*Aim of the task*:
Filter the entries below, keeping only lines with the word "received".

*Entries provided*:
(** * Serial port monitor (scripts/monitor.py): a shallow embedding

    The monitor opens a serial port, polls it, decodes every line it
    reads, echoes the non-empty ones to stdout and, when [--log] is
    given, to a log file.  The embedding has three layers:

    - the text layer: [bytes.decode('utf-8', errors=...)] and
      [str.rstrip()], as the Python runtime computes them;
    - the effect layer: a state-and-exception monad over a [world]
      (filesystem, standard streams, the two handles, a trace) in which
      every call into the outside world may raise what the environment
      says it raises;
    - [main] itself: the [try] body, its three handlers and the
      [finally] block. *)

From Stdlib Require Import Strings.Byte NArith.
From stdpp Require Import base option list strings gmap.

Local Open Scope N_scope.

(** ** Text *)

(** A Python [bytes] object and a Python [str] (a sequence of code points). *)
Notation bytes := (list byte).
Notation text := (list N).

Definition LF : N := 10.

(** *** UTF-8 decoding

    [bytes.decode('utf-8', errors=...)] as CPython computes it.  One
    round of the decoder looks at the bytes left and either yields a code
    point from a sequence of [n] bytes ([StepChar]), or reports an error
    range of [n] bytes -- an invalid start byte, or a start byte together
    with the continuation bytes that were still acceptable
    ([StepInvalid]) --, or finds the input cut short inside a sequence
    that was valid so far ([StepTruncated], "unexpected end of data": the
    error range is all that is left). *)
Inductive utf8_step :=
| StepEnd
| StepChar (cp : N) (n : nat)
| StepInvalid (n : nat)
| StepTruncated.

Definition is_continuation_byte (ch : N) : bool := (0x80 <=? ch) && (ch <? 0xC0).

Definition utf8_decode_step (s : bytes) : utf8_step :=
  match s with
  | [] => StepEnd
  | b1 :: s1 =>
    let ch := Byte.to_N b1 in
    if ch <? 0x80 then StepChar ch 1
    else if ch <? 0xE0 then
      (* C2 80 .. DF BF: 0080-07FF *)
      if ch <? 0xC2 then StepInvalid 1
      else match s1 with
           | [] => StepTruncated
           | b2 :: _ =>
             let ch2 := Byte.to_N b2 in
             if negb (is_continuation_byte ch2) then StepInvalid 1
             else StepChar (N.shiftl ch 6 + ch2 - (N.shiftl 0xC0 6 + 0x80)) 2
           end
    else if ch <? 0xF0 then
      (* E0 A0 80 .. EF BF BF: 0800-FFFF, surrogates excluded *)
      match s1 with
      | [] => StepTruncated
      | b2 :: s2 =>
        let ch2 := Byte.to_N b2 in
        if negb (is_continuation_byte ch2)
           || (if ch2 <? 0xA0 then ch =? 0xE0 else ch =? 0xED)
        then StepInvalid 1
        else match s2 with
             | [] => StepTruncated
             | b3 :: _ =>
               let ch3 := Byte.to_N b3 in
               if negb (is_continuation_byte ch3) then StepInvalid 2
               else StepChar (N.shiftl ch 12 + N.shiftl ch2 6 + ch3
                              - (N.shiftl 0xE0 12 + N.shiftl 0x80 6 + 0x80)) 3
             end
      end
    else if ch <? 0xF5 then
      (* F0 90 80 80 .. F4 8F BF BF: 10000-10FFFF *)
      match s1 with
      | [] => StepTruncated
      | b2 :: s2 =>
        let ch2 := Byte.to_N b2 in
        if negb (is_continuation_byte ch2)
           || (if ch2 <? 0x90 then ch =? 0xF0 else ch =? 0xF4)
        then StepInvalid 1
        else match s2 with
             | [] => StepTruncated
             | b3 :: s3 =>
               let ch3 := Byte.to_N b3 in
               if negb (is_continuation_byte ch3) then StepInvalid 2
               else match s3 with
                    | [] => StepTruncated
                    | b4 :: _ =>
                      let ch4 := Byte.to_N b4 in
                      if negb (is_continuation_byte ch4) then StepInvalid 3
                      else StepChar (N.shiftl ch 18 + N.shiftl ch2 12
                                     + N.shiftl ch3 6 + ch4
                                     - (N.shiftl 0xF0 18 + N.shiftl 0x80 12
                                        + N.shiftl 0x80 6 + 0x80)) 4
                    end
             end
      end
    else StepInvalid 1
  end.

(** The [errors] argument of [bytes.decode]. *)
Inductive error_handler := Strict | Ignore | Replace.

Inductive decoded :=
| Decoded (t : text)
| UnicodeDecodeError.

Definition decoded_cons (c : N) (d : decoded) : decoded :=
  match d with
  | Decoded t => Decoded (c :: t)
  | UnicodeDecodeError => UnicodeDecodeError
  end.

Definition REPLACEMENT_CHARACTER : N := 0xFFFD.

(** What the handler does with an error range before decoding resumes
    behind it. *)
Definition on_error (errors : error_handler) (resume : decoded) : decoded :=
  match errors with
  | Strict => UnicodeDecodeError
  | Ignore => resume
  | Replace => decoded_cons REPLACEMENT_CHARACTER resume
  end.

(** The decoder's loop.  [skip] counts the bytes of the current sequence
    (or error range) that are still to be stepped over; a new round
    starts where it reaches zero. *)
Fixpoint decode_from (errors : error_handler) (skip : nat) (s : bytes) : decoded :=
  match s with
  | [] => Decoded []
  | _ :: rest =>
    match skip with
    | S k => decode_from errors k rest
    | O =>
      match utf8_decode_step s with
      | StepEnd => Decoded []
      | StepChar cp n => decoded_cons cp (decode_from errors (Nat.pred n) rest)
      | StepInvalid n => on_error errors (decode_from errors (Nat.pred n) rest)
      | StepTruncated => on_error errors (Decoded [])
      end
    end
  end.

(** [s.decode('utf-8', errors=...)] *)
Definition decode (errors : error_handler) (s : bytes) : decoded :=
  decode_from errors 0 s.

(** *** Stripping *)

(** The code points [str.isspace] accepts. *)
Definition isspace (c : N) : bool :=
  ((0x09 <=? c) && (c <=? 0x0D)) || ((0x1C <=? c) && (c <=? 0x20))
  || (c =? 0x85) || (c =? 0xA0) || (c =? 0x1680)
  || ((0x2000 <=? c) && (c <=? 0x200A))
  || (c =? 0x2028) || (c =? 0x2029) || (c =? 0x202F) || (c =? 0x205F)
  || (c =? 0x3000).

Fixpoint lstrip (s : text) : text :=
  match s with
  | [] => []
  | c :: s' => if isspace c then lstrip s' else s
  end.

(** [s.rstrip()]: the longest prefix that does not end in whitespace. *)
Definition rstrip (s : text) : text := reverse (lstrip (reverse s)).

(** [line = raw.decode('utf-8', errors='ignore').rstrip()] *)
Definition decode_line (raw : bytes) : decoded :=
  match decode Ignore raw with
  | Decoded t => Decoded (rstrip t)
  | UnicodeDecodeError => UnicodeDecodeError
  end.

Definition decoded_text (d : decoded) : text :=
  match d with
  | Decoded t => t
  | UnicodeDecodeError => []
  end.

(** The line a chunk of received bytes stands for. *)
Definition received (raw : bytes) : text := decoded_text (decode_line raw).

(** Truth value of a [str]: the empty one is false. *)
Definition nonempty (t : text) : bool :=
  match t with
  | [] => false
  | _ :: _ => true
  end.

(** ** Exceptions and outcomes *)

(** The exception classes [main] tells apart.  [Exception msg] stands for
    an instance of any subclass of [Exception] other than
    [FileNotFoundError] (a [SerialException], an [OSError], ...). *)
Inductive exn :=
| KeyboardInterrupt
| SystemExit (code : Z)
| FileNotFoundError (msg : string)
| Exception (msg : string).

(** How a piece of the program ends.  [main] loops in [while True] until
    something raises, so a finite script of what the outside world
    answers can run out while the loop is still polling: [Polling]. *)
Inductive outcome (A : Type) :=
| Returns (a : A)
| Raises (e : exn)
| Polling.
Arguments Returns {A} a.
Arguments Raises {A} e.
Arguments Polling {A}.

(** ** The world *)

(** Lines printed to [sys.stderr]. *)
Inductive message :=
| MsgConnected (port : string) (baud : Z)
| MsgRule
| MsgLogging (path : string)
| MsgStoppedRule
| MsgStopped
| MsgPortNotFound (port : string)
| MsgCheckConnection
| MsgError (e : exn).

(** Calls into the outside world, in the order they are made. *)
Inductive event :=
| EvSerialOpen (port : string) (baud : Z)
| EvLogOpen (path : string)
| EvInWaiting
| EvReadline
| EvStdoutWrite (t : text)
| EvStdoutFlush
| EvLogWrite (t : text)
| EvLogFlush
| EvLogClose
| EvSerialClose.

(** A [serial.Serial] object. *)
Record Serial := { s_port : string; s_baud : Z; is_open : bool }.

(** A text file object opened for writing: what has been written but not
    yet flushed sits in [f_pending]; flushed text is in the filesystem. *)
Record file := { f_path : string; f_pending : text; f_closed : bool }.

Record world := {
  fs : gmap string text;      (* files on disk, by the path they were opened under *)
  stdout : text;              (* what has reached standard output *)
  stdout_pending : text;      (* written to sys.stdout, not yet flushed *)
  stderr : list message;
  ser : option Serial;        (* the local [ser]; [None] while unbound *)
  log_file : option file;     (* the local [log_file]; [None] is Python's None *)
  trace : list event }.

Definition set_fs (m : gmap string text) (w : world) : world :=
  {| fs := m; stdout := stdout w; stdout_pending := stdout_pending w;
     stderr := stderr w; ser := ser w; log_file := log_file w; trace := trace w |}.

Definition set_stdout (out pending : text) (w : world) : world :=
  {| fs := fs w; stdout := out; stdout_pending := pending;
     stderr := stderr w; ser := ser w; log_file := log_file w; trace := trace w |}.

Definition set_stderr (l : list message) (w : world) : world :=
  {| fs := fs w; stdout := stdout w; stdout_pending := stdout_pending w;
     stderr := l; ser := ser w; log_file := log_file w; trace := trace w |}.

Definition set_ser (s : option Serial) (w : world) : world :=
  {| fs := fs w; stdout := stdout w; stdout_pending := stdout_pending w;
     stderr := stderr w; ser := s; log_file := log_file w; trace := trace w |}.

Definition set_log_file (f : option file) (w : world) : world :=
  {| fs := fs w; stdout := stdout w; stdout_pending := stdout_pending w;
     stderr := stderr w; ser := ser w; log_file := f; trace := trace w |}.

*The answer*:
(** The line a chunk of received bytes stands for. *)
Definition received (raw : bytes) : text := decoded_text (decode_line raw).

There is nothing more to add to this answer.